### WORK ITEM
Search the records for the string "syms". Copy each line where it occurs.

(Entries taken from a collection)
(** The first loop of [get_diagnostics]. *)
Fixpoint collect_symbols (symbols : list diagnostic_symbol_t)
    (l : list declaration_of_entry) : option (list diagnostic_symbol_t) :=
  match l with
  | [] => Some symbols
  | d :: l' =>
      match read_entry d with
      | None => None
      | Some x => collect_symbols (set_emplace x symbols) l'
      end
  end.

End Early.

(** *** The first revision: [diagnostics.h] *)
Module Plain.

Record diagnostic_error_t : Type := mk_error {
  e_symbol : string;
  e_msg : string;
  e_lineno : Z;
  e_colno : Z
}.

Record diagnostics_t : Type := mk_diagnostics {
  d_symbols : list Early.diagnostic_symbol_t;
  d_errors : list diagnostic_error_t
}.

(** What the second loop of [get_diagnostics] makes of one error. *)
Definition read_error (e : error_entry) : diagnostic_error_t :=
  mk_error "" (err_msg e) (lineno (err_where e)) (colno (err_where e)).

(** The second loop: [emplace_back] puts the new error after the
    others. *)
Definition collect_errors (l : list error_entry) : list diagnostic_error_t :=
  foldl (λ acc e, acc ++ [read_error e]) [] l.

(** [get_diagnostics] *)
Definition get_diagnostics (sm : sema) : option diagnostics_t :=
  match Early.collect_symbols [] (declaration_of sm) with
  | None => None
  | Some syms => Some (mk_diagnostics syms (collect_errors (errors sm)))
  end.

(** A line feed, as the string literals of this revision have it. *)
Definition nl : string := lit1 c_newline.

(** The bodies of the two loops of [print_diagnostics]. *)
Definition print_symbol (o : ostream) (d : Early.diagnostic_symbol_t) : ostream :=
  (o
   << "{ " +:+ quoted "symbol" +:+ ": " +:+ dq << Early.s_symbol d << dq +:+ ", "
   << quoted "lineno" +:+ ": " <<# Early.s_lineno d << ", "
   << quoted "colno" +:+ ": " <<# Early.s_colno d << "}," +:+ nl)%os.

Definition print_error (o : ostream) (e : diagnostic_error_t) : ostream :=
  (o
   << "{ " +:+ quoted "symbol" +:+ ": " +:+ dq << e_symbol e << dq +:+ ","
   << quoted "lineno" +:+ ": " <<# e_lineno e << dq +:+ ","
   << quoted "colno" +:+ ": " <<# e_colno e << dq +:+ ","
   << quoted "msg" +:+ ": " +:+ dq << e_msg e << dq +:+ "}," +:+ nl)%os.

(** [print_diagnostics] *)
Definition print_diagnostics (o : ostream) (diagnostics : diagnostics_t)
  : ostream :=
  let o := (o << "{" +:+ quoted "symbols" +:+ ": [" +:+ nl)%os in
  let o := foldl print_symbol o (d_symbols diagnostics) in
  let o := (o << "]" +:+ nl +:+ ", " +:+ quoted "errors" +:+ ": [" +:+ nl)%os in
  let o := foldl print_error o (d_errors diagnostics) in
  (o << "]" +:+ nl +:+ "}")%os.

(** What this revision writes for one error. *)
Definition error_record (e : diagnostic_error_t) : string :=
  "{ " +:+ quoted "symbol" +:+ ": " +:+ quoted (e_symbol e) +:+ ","
  +:+ quoted "lineno" +:+ ": " +:+ pretty (e_lineno e) +:+ dq +:+ ","
  +:+ quoted "colno" +:+ ": " +:+ pretty (e_colno e) +:+ dq +:+ ","
  +:+ quoted "msg" +:+ ": " +:+ quoted (e_msg e) +:+ "}," +:+ nl.

Definition symbol_record (d : Early.diagnostic_symbol_t) : string :=
  "{ " +:+ member "symbol" (quoted (Early.s_symbol d)) +:+ ", "
  +:+ member "lineno" (pretty (Early.s_lineno d)) +:+ ", "
  +:+ member "colno" (pretty (Early.s_colno d)) +:+ "}," +:+ nl.

End Plain.

(** *** The second revision: errors with their source file *)
Module FileTagged.

Record diagnostic_error_t : Type := mk_error {
  e_file : string;
  e_symbol : string;
  e_msg : string;
  e_lineno : Z;
  e_colno : Z
}.

Record diagnostics_t : Type := mk_diagnostics {
  d_symbols : list Early.diagnostic_symbol_t;
  d_errors : list diagnostic_error_t
}.

(** What the second loop of [get_diagnostics] makes of one error. *)
Definition read_error (sourcefile : string) (e : error_entry)
  : diagnostic_error_t :=
  mk_error sourcefile (err_symbol e) (err_msg e)
           (lineno (err_where e)) (colno (err_where e)).

Definition collect_errors (sourcefile : string) (l : list error_entry)
  : list diagnostic_error_t :=
  foldl (λ acc e, acc ++ [read_error sourcefile e]) [] l.

(** [get_diagnostics] *)
Definition get_diagnostics (sourcefile : string) (sm : sema)
  : option diagnostics_t :=
  match Early.collect_symbols [] (declaration_of sm) with
  | None => None
  | Some syms =>
      Some (mk_diagnostics syms (collect_errors sourcefile (errors sm)))
  end.

(** The bodies of the two loops of [print_diagnostics]. *)
Definition print_symbol (o : ostream) (d : Early.diagnostic_symbol_t) : ostream :=
  (o
   << "{ " +:+ quoted "symbol" +:+ ": " +:+ dq << Early.s_symbol d << dq +:+ ", "
   << quoted "lineno" +:+ ": " <<# Early.s_lineno d << ", "
   << quoted "colno" +:+ ": " <<# Early.s_colno d << "},")%os.

Definition print_error (o : ostream) (e : diagnostic_error_t) : ostream :=
  (o
   << "{" +:+ quoted "file" +:+ ": " +:+ dq << e_file e << dq +:+ ", "
   << quoted "symbol" +:+ ": " +:+ dq << e_symbol e << dq +:+ ", "
   << quoted "lineno" +:+ ": " <<# e_lineno e << ", "
   << quoted "colno" +:+ ": " <<# e_colno e << ", "
   << quoted "msg" +:+ ": " +:+ dq << sanitize_for_json (e_msg e)
   << dq +:+ "},")%os.

(** [print_diagnostics] *)
Definition print_diagnostics (o : ostream) (diagnostics : diagnostics_t)
  : ostream :=
  let o := (o << "{" +:+ quoted "symbols" +:+ ": [")%os in
  let o := foldl print_symbol o (d_symbols diagnostics) in
  let o := (o << "], " +:+ quoted "errors" +:+ ": [")%os in
  let o := foldl print_error o (d_errors diagnostics) in
  (o << "]}")%os.

(** What this revision writes for one symbol and for one error. *)
Definition symbol_record (d : Early.diagnostic_symbol_t) : string :=
  "{ " +:+ member "symbol" (quoted (Early.s_symbol d)) +:+ ", "
  +:+ member "lineno" (pretty (Early.s_lineno d)) +:+ ", "
  +:+ member "colno" (pretty (Early.s_colno d)) +:+ "},".

Definition error_record (e : diagnostic_error_t) : string :=
  "{" +:+ member "file" (quoted (e_file e)) +:+ ", "
  +:+ member "symbol" (quoted (e_symbol e)) +:+ ", "
  +:+ member "lineno" (pretty (e_lineno e)) +:+ ", "
  +:+ member "colno" (pretty (e_colno e)) +:+ ", "
  +:+ member "msg" (quoted (escaped (e_msg e))) +:+ "},".

End FileTagged.

(** * Properties *)

(** ** Three-way comparisons are strict total orders *)

#[global] Instance Z_spaceship_laws : SpaceshipLaws Z.
Proof.
  split; unfold spaceship, Z_spaceship.
  - apply Z.compare_eq_iff.
  - intros a b. apply Z.compare_antisym.
  - intros a b c. rewrite !Z.compare_lt_iff. lia.
Qed.

Lemma string_compare_refl (s : string) : String.compare s s = Eq.
Proof.
  induction s as [|c s IH]; simpl; [done|].
  unfold Ascii.compare. by rewrite N.compare_refl.
Qed.

#[global] Instance string_spaceship_laws : SpaceshipLaws string.
Proof.
  split; unfold spaceship, string_spaceship.
  - intros a b. split; [apply String.compare_eq_iff|].
    intros ->. apply string_compare_refl.
  - intros a b. apply String.compare_antisym.
  - intros a b c Hab Hbc.
    assert (String.le a c) as Hac.
    { trans b; unfold String.le, String.leb; [by rewrite Hab|by rewrite Hbc]. }
    unfold String.le, String.leb in Hac.
    destruct (String.compare a c) eqn:E; [|done..].
    apply String.compare_eq_iff in E as ->.
    rewrite String.compare_antisym, Hab in Hbc. done.
Qed.

#[global] Instance prod_spaceship_laws {A B}
  `{SpaceshipLaws A, SpaceshipLaws B} : SpaceshipLaws (A * B).
Proof.
  split; unfold spaceship, prod_spaceship.
  - intros [a1 a2] [b1 b2]. simpl. split.
    + destruct (spaceship a1 b1) eqn:E1; simpl; try done.
      intros E2. apply spaceship_eq in E1, E2. by subst.
    + intros [= -> ->].
      rewrite (proj2 (spaceship_eq b1 b1) eq_refl). simpl.
      by apply spaceship_eq.
  - intros [a1 a2] [b1 b2]. simpl.
    rewrite (spaceship_antisym a1 b1), (spaceship_antisym a2 b2).
    by destruct (spaceship a1 b1).
  - intros [a1 a2] [b1 b2] [c1 c2]. simpl.
    destruct (spaceship a1 b1) eqn:E1; simpl; try done.
    + apply spaceship_eq in E1 as ->. destruct (spaceship b1 c1); simpl; try done.
      apply spaceship_trans.
    + intros _. destruct (spaceship b1 c1) eqn:E2; simpl; try done.
      * apply spaceship_eq in E2 as <-. by rewrite E1.
      * by rewrite (spaceship_trans _ _ _ E1 E2).
Qed.

(** A record compared through the tuple of its members. *)
Lemma spaceship_laws_by_key {A K} `{SpaceshipLaws K} (key : A → K)
    `{!Inj (=) (=) key} :
  @SpaceshipLaws A (λ a b, spaceship (key a) (key b)).
Proof.
  split.
  - intros a b. change (spaceship (key a) (key b) = Eq ↔ a = b).
    rewrite spaceship_eq. split; [apply (inj key)|by intros ->].
  - intros a b. apply (spaceship_antisym (key a) (key b)).
  - intros a b c. apply (spaceship_trans (key a) (key b) (key c)).
Qed.

#[global] Instance position_key_inj : Inj (=) (=) position_key.
Proof. intros [l1 c1] [l2 c2] [= -> ->]. done. Qed.

#[global] Instance symbol_key_inj : Inj (=) (=) symbol_key.
Proof. intros [n1 k1 s1 p1] [n2 k2 s2 p2] [= -> -> -> ->]. done. Qed.

#[global] Instance source_position_laws : SpaceshipLaws source_position.
Proof. apply (spaceship_laws_by_key position_key). Qed.

#[global] Instance diagnostic_symbol_laws : SpaceshipLaws diagnostic_symbol_t.
Proof. apply (spaceship_laws_by_key symbol_key). Qed.

Section OrderFacts.

Context {A : Type} `{SpaceshipLaws A}.

Implicit Types a b c : A.

Lemma spaceship_refl a : spaceship a a = Eq.
Proof. by apply spaceship_eq. Qed.

Lemma spaceship_gt_lt a b : spaceship a b = Gt ↔ spaceship b a = Lt.
Proof. rewrite (spaceship_antisym a b). by destruct (spaceship a b). Qed.

Lemma cmp_lt_irrefl a : ¬ cmp_lt a a.
Proof. unfold cmp_lt. by rewrite spaceship_refl. Qed.

Lemma cmp_lt_trans a b c : cmp_lt a b → cmp_lt b c → cmp_lt a c.
Proof. apply spaceship_trans. Qed.

Lemma cmp_le_refl a : cmp_le a a.
Proof. unfold cmp_le. by rewrite spaceship_refl. Qed.

Lemma cmp_le_trans a b c : cmp_le a b → cmp_le b c → cmp_le a c.
Proof.
  unfold cmp_le. intros Hab Hbc Hac.
  apply spaceship_gt_lt in Hac.
  destruct (spaceship a b) eqn:E1; [| |done].
  - apply spaceship_eq in E1 as ->. apply spaceship_gt_lt in Hac. done.
  - apply Hbc. apply spaceship_gt_lt. by apply (spaceship_trans c a b).
Qed.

### EXERCISE ANSWER
  | Some syms => Some (mk_diagnostics syms (collect_errors (errors sm)))
  | Some syms =>
      Some (mk_diagnostics syms (collect_errors sourcefile (errors sm)))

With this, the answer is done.